As ObamaCare continues its rollout, we are finding out more and more about what exactly is in the “Affordable Health Care Act.” And the number and types of critics continues to grow.
Also on Wednesday’s Jennifer Popik, JD, did an excellent job unspooling the truth behind the impact of t he massive ObamaCare tax on most health insurance plans (see “Obamacare tax on health insurance will affect most plans over time, reducing healthcare”). Her post is very much worth reading.
Less than 24 hours later we read this in today’s Washington Post: “Fairfax utility: Obamacare will likely lead to dropped coverage.” Fairfax is a city just south of Washington, DC, and the utility referred to is the Fairfax County Water Authority.
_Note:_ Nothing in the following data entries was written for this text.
Lemma images_are_a_match_iff_witness :
  exists verdict,
    images_are_a_match (serves "spot-2x2")
      "old_images/59_33_18_06.jpg" "new_images/59_33_18_06.jpg"
      (fresh_world (stockholm_both "grey-2x2" "spot-2x2") [stockholm])
    = (fresh_world (stockholm_both "grey-2x2" "spot-2x2") [stockholm],
       inr verdict) /\
    verdict = false.
Proof.
  destruct (images_are_a_match_iff (serves "spot-2x2")
              (fresh_world (stockholm_both "grey-2x2" "spot-2x2") [stockholm])
              "old_images/59_33_18_06.jpg" "new_images/59_33_18_06.jpg"
              grey_2x2 spot_2x2 eq_refl eq_refl eq_refl)
    as (verdict & Hrun & _ & Hfalse & _).
  exists verdict. split; [exact Hrun|].
  apply Hfalse. exists 1%nat, 0%nat, 2%nat. cbn. repeat split; lia.
Defined.

Lemma images_are_a_match_undecoded E old new w :
  snd (imread E old w) = inr None \/ snd (imread E new w) = inr None ->
  images_are_a_match E old new w = (w, inr false).
Proof.
  unfold images_are_a_match, bind, imread, gets, ret, raise. simpl.
  intros [[= H]|[= H]]; rewrite H;
    [|destruct (files w !! absolute E old ≫= imread_decode E)]; reflexivity.
Qed.

(** C4, as the code has it: the comparator answers [False] when an image
    does not decode, and answers when both decode into one shape; two
    decoded grids of different shapes, each of two rows and two columns at
    least, make [cv2.absdiff] raise, and the comparator with it. *)
Theorem images_are_a_match_total E w old new :
  (snd (imread E old w) = inr None \/ snd (imread E new w) = inr None ->
   images_are_a_match E old new w = (w, inr false)) /\
  (forall img1 img2,
     snd (imread E old w) = inr (Some img1) ->
     snd (imread E new w) = inr (Some img2) ->
     (nd_shape img1 = nd_shape img2 ->
      exists verdict, images_are_a_match E old new w = (w, inr verdict)) /\
     (nd_shape img1 <> nd_shape img2 ->
      scalar_like img1 = false -> scalar_like img2 = false ->
      images_are_a_match E old new w = (w, inl CvError))).
Proof.
  split.
  - apply images_are_a_match_undecoded.
  - intros img1 img2 H1 H2.
    rewrite (images_are_a_match_decoded E old new w img1 img2 H1 H2). split.
    + intros Hshape. rewrite (absdiff_same_shape E img1 img2 Hshape). eauto.
    + intros Hshape S1 S2. unfold absdiff.
      rewrite bool_decide_eq_false_2 by assumption. now rewrite S1, S2.
Qed.

Lemma images_are_a_match_total_witness :
  images_are_a_match (serves "grey-2x2")
    "old_images/59_33_18_06.jpg" "new_images/59_33_18_06.jpg"
    (fresh_world (stockholm_both "not an image" "grey-2x2") [stockholm])
  = (fresh_world (stockholm_both "not an image" "grey-2x2") [stockholm],
     inr false) /\
  images_are_a_match (serves "grey-2x3")
    "old_images/59_33_18_06.jpg" "new_images/59_33_18_06.jpg"
    (fresh_world (stockholm_both "grey-2x2" "grey-2x3") [stockholm])
  = (fresh_world (stockholm_both "grey-2x2" "grey-2x3") [stockholm],
     inl CvError).
Proof.
  split.
  - apply (images_are_a_match_total (serves "grey-2x2")). left. reflexivity.
  - apply (proj2 (images_are_a_match_total (serves "grey-2x3")
                    (fresh_world (stockholm_both "grey-2x2" "grey-2x3") [stockholm])
                    "old_images/59_33_18_06.jpg" "new_images/59_33_18_06.jpg")
                 grey_2x2 grey_2x3);
      try reflexivity.
    cbn. intros [= H].
Defined.

(** C4 as stated fails: a stored 2x2 image and a fetched 2x3 image both
    decode, and the comparison raises instead of answering [False]. *)
Lemma images_are_a_match_raises :
  snd (imread (serves "grey-2x3") "old_images/59_33_18_06.jpg"
         (fresh_world (stockholm_both "grey-2x2" "grey-2x3") [stockholm]))
  = inr (Some grey_2x2) /\
  snd (imread (serves "grey-2x3") "new_images/59_33_18_06.jpg"
         (fresh_world (stockholm_both "grey-2x2" "grey-2x3") [stockholm]))
  = inr (Some grey_2x3) /\
  snd (images_are_a_match (serves "grey-2x3")
         "old_images/59_33_18_06.jpg" "new_images/59_33_18_06.jpg"
         (fresh_world (stockholm_both "grey-2x2" "grey-2x3") [stockholm]))
  = inl CvError.
Proof. repeat split. Qed.

(** ** Replacements, character by character *)

Lemma str_replace_length old new (s : string) :
  String.length (str_replace old new s) = String.length s.
Proof. induction s as [|c s IH]; simpl; [reflexivity | now rewrite IH]. Qed.

Lemma str_replace_removes old new (s : string) :
  old <> new -> str_count old (str_replace old new s) = O.
Proof.
  intros Hne. induction s as [|c s IH]; cbn [str_replace str_count]; [reflexivity|].
  rewrite IH. destruct (Ascii.eqb_spec c old) as [->|Hc].
  - destruct (Ascii.eqb_spec new old); [congruence | reflexivity].
  - destruct (Ascii.eqb_spec c old); [congruence | reflexivity].
Qed.

Lemma str_replace_keeps_out old new c (s : string) :
  c <> new -> str_count c s = O -> str_count c (str_replace old new s) = O.
Proof.
  intros Hne. induction s as [|d s IH]; cbn [str_replace str_count]; [reflexivity|].
  destruct (Ascii.eqb_spec d c) as [->|Hd]; [intros H; exfalso; lia|].
  intros H. rewrite (IH H).
  destruct (Ascii.eqb_spec d old).
  - destruct (Ascii.eqb_spec new c); [congruence | reflexivity].
  - destruct (Ascii.eqb_spec d c); [congruence | reflexivity].
Qed.

(** ** Paths *)

Lemma str_append_assoc (s t u : string) : (s +:+ t) +:+ u = s +:+ (t +:+ u).
Proof.
  induction s as [|c s IH]; [reflexivity|].
  change (String c ((s +:+ t) +:+ u) = String c (s +:+ (t +:+ u))).
  now rewrite IH.
Qed.

Lemma str_count_append c (s t : string) :
  str_count c (s +:+ t) = (str_count c s + str_count c t)%nat.
Proof.
  induction s as [|d s IH]; [reflexivity|].
  change (String d s +:+ t) with (String d (s +:+ t)).
  cbn [str_count]. rewrite IH. lia.
Qed.

Lemma startswith_slash_free (s : string) :
  slash_free s -> startswith "/" s = false.
Proof.
  destruct s as [|c s]; [reflexivity|]. unfold slash_free. cbn [str_count startswith].
  rewrite (Ascii.eqb_sym "/" c). destruct (Ascii.eqb c "/"); [intros H; lia | reflexivity].
Qed.

Lemma before_last_slash_free (s : string) :
  slash_free s -> before_last_slash s = None.
Proof.
  unfold slash_free. induction s as [|c s IH]; [reflexivity|].
  cbn [str_count before_last_slash].
  destruct (Ascii.eqb c "/"); [intros H; lia|]. intros H. now rewrite IH.
Qed.

Lemma before_last_slash_append (t f : string) :
  slash_free f -> before_last_slash (t +:+ "/" +:+ f) = Some t.
Proof.
  intros Hf. induction t as [|c t IH].
  - change ("" +:+ "/" +:+ f) with (String "/" f). cbn [before_last_slash].
    now rewrite (before_last_slash_free f Hf).
  - change (String c t +:+ "/" +:+ f) with (String c (t +:+ "/" +:+ f)).
    cbn [before_last_slash]. now rewrite IH.
Qed.

Lemma ends_with_slash_inv (s : string) :
  ends_with_slash s = true -> exists t, s = t +:+ "/".
Proof.
  induction s as [|c s IH]; [discriminate|].
  destruct s as [|d s].
  - cbn [ends_with_slash]. intros H. apply Ascii.eqb_eq in H as ->. now exists "".
  - change (ends_with_slash (String c (String d s)))
      with (ends_with_slash (String d s)).
    intros H. destruct (IH H) as [t Ht]. exists (String c t). rewrite Ht. reflexivity.
Qed.

(** A name that does not start from the root is put after the directory
    and one [/]. *)
Lemma path_join_relative (dir : string) :
  exists t, forall name,
    startswith "/" name = false -> path_join dir name = t +:+ "/" +:+ name.
Proof.
  destruct (ends_with_slash dir) eqn:Hdir.
  - destruct (ends_with_slash_inv dir Hdir) as [t ->]. exists t.
    intros name Hname. unfold path_join. rewrite Hname, Hdir.
    now rewrite str_append_assoc.
  - exists dir. intros name Hname. unfold path_join. now rewrite Hname, Hdir.
Qed.

(** A bare file name lies in the current directory, which is there. *)
Lemma bare_name_dir E (f : string) :
  slash_free f -> dir_exists E (dirname (absolute E f)) = true.
Proof.
  intros Hf. unfold dir_exists.
  assert (dirname (absolute E f) = here E) as ->; [|now rewrite String.eqb_refl].
  unfold here, absolute. rewrite (startswith_slash_free f Hf). cbn [startswith].
  change (Ascii.eqb "/" "_" && true) with false. cbv iota.
  destruct (path_join_relative (cwd E)) as [t Ht].
  rewrite !Ht by (apply startswith_slash_free; assumption || reflexivity).
  unfold dirname. rewrite !before_last_slash_append by (assumption || reflexivity).
  reflexivity.
Qed.

Lemma format_filename_slash_free (lat long : value) :
  slash_free (py_str lat) -> slash_free (py_str long) ->
  slash_free (format_filename lat long).
Proof.
  unfold slash_free, format_filename. intros H1 H2.
  rewrite str_count_append. change (str_count "/" ".jpg") with O.
  rewrite Nat.add_0_r.
  apply str_replace_keeps_out; [discriminate|].
  apply str_replace_keeps_out; [discriminate|].
  rewrite !str_count_append, H1, H2. reflexivity.
Qed.

(** Files with names without [/] in the image directories: where they
    are, and that their directory is there. *)
Lemma image_path E :
  exists t, forall dir f,
    dir = NEW_IMAGES \/ dir = OLD_IMAGES -> slash_free f ->
    path_join dir f = dir +:+ "/" +:+ f /\
    absolute E (path_join dir f) = t +:+ "/" +:+ dir +:+ "/" +:+ f /\
    dir_exists E (dirname (absolute E (path_join dir f))) = true.
Proof.
  destruct (path_join_relative (cwd E)) as [t Ht]. exists t.
  intros dir f Hdir Hf.
  assert (Hjoin : path_join dir f = dir +:+ "/" +:+ f).
  { unfold path_join. rewrite (startswith_slash_free f Hf).
    destruct Hdir as [-> | ->]; reflexivity. }
  assert (Hrel : startswith "/" (dir +:+ "/" +:+ f) = false)
    by (destruct Hdir as [-> | ->]; reflexivity).
  assert (Habs : absolute E (path_join dir f) = t +:+ "/" +:+ dir +:+ "/" +:+ f).
  { rewrite Hjoin. unfold absolute. rewrite Hrel. now rewrite Ht by apply Hrel. }
  split; [exact Hjoin|]. split; [exact Habs|].
  rewrite Habs.
  assert (Hparent : dirname (t +:+ "/" +:+ dir +:+ "/" +:+ f) = absolute E dir).
  { replace (t +:+ "/" +:+ dir +:+ "/" +:+ f)
      with ((t +:+ "/" +:+ dir) +:+ "/" +:+ f)
      by (now rewrite !str_append_assoc).
    unfold dirname. rewrite before_last_slash_append by assumption.
    unfold absolute.
    assert (Hd : startswith "/" dir = false) by (destruct Hdir as [-> | ->]; reflexivity).
    rewrite Hd, (Ht dir Hd).
    destruct t; [|reflexivity]. destruct Hdir as [-> | ->]; reflexivity. }
  rewrite Hparent. unfold dir_exists.
  destruct Hdir as [-> | ->]; rewrite String.eqb_refl;
    rewrite ?orb_true_r; reflexivity.
Qed.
To her credit Post reporter Laura Vozzella pulls no punches and refuses to adopt the Obama administration line—that health insurance policies that are not as parsimonious as ObamaCare wants can be derisively mischaracterized as “Cadillac” plans.
The heart of the letter, written by Burton Jay Rubin, chairman of the authority’s government relations committee, is that if the “Cadillac Tax” takes place as planned in 2018 [a 40% excise tax on insurers], the authority “will likely drop insurance coverage for its nearly 400 employees,” Vozzella writes.
“[I]t is irrefutable that the ACA is fatally flawed,” wrote Rubin. “If it is intended to make health care coverage available to those who do not have it, it does so only by jeopardizing the coverage earned by those who have it.”
As Ms. Popik explained yesterday, organized labor as well as larger (and smaller) businesses have great problems with this tax which starts in five years but then greatly increases over the following decade. The wrinkle in Vozzella’s story is to have a “quasi-public entity,” like the Water Authority, “weigh in.”
Vozzella’s account mirrors a key observation made by Ms. Popik. ObamaCare has a threshold after which the excise tax kicks in—any plan “that cost companies more than $10,200 a year for individuals and $27,500 for families,” Vozzella writes.
Bradley Herring, a health economist at Johns Hopkins Bloomberg School of Public Health, tells Vozzell that about 15% of insurance plans will hit that threshold in 2018. But by 2025, that figure will be about half “because of rising medical costs. The law calls for the threshold to rise 2 percent a year — well below typical medical inflation, which the authority said is projected at 8 percent annually.”
Rubin said that by 2018 the Fairfax County Water Authority expects to pay $13,450 to cover individual employees and $33,300 per employee family for coverage. “That would make the utility subject to enormous taxes — much higher than the tax it would pay if it provided no coverage at all,” Vozzella explains. The logic is inescapable, as Rubin wrote: “[I]f we provide our workforce with no health care coverage, we merely pay the Government $2,000 for each employee.”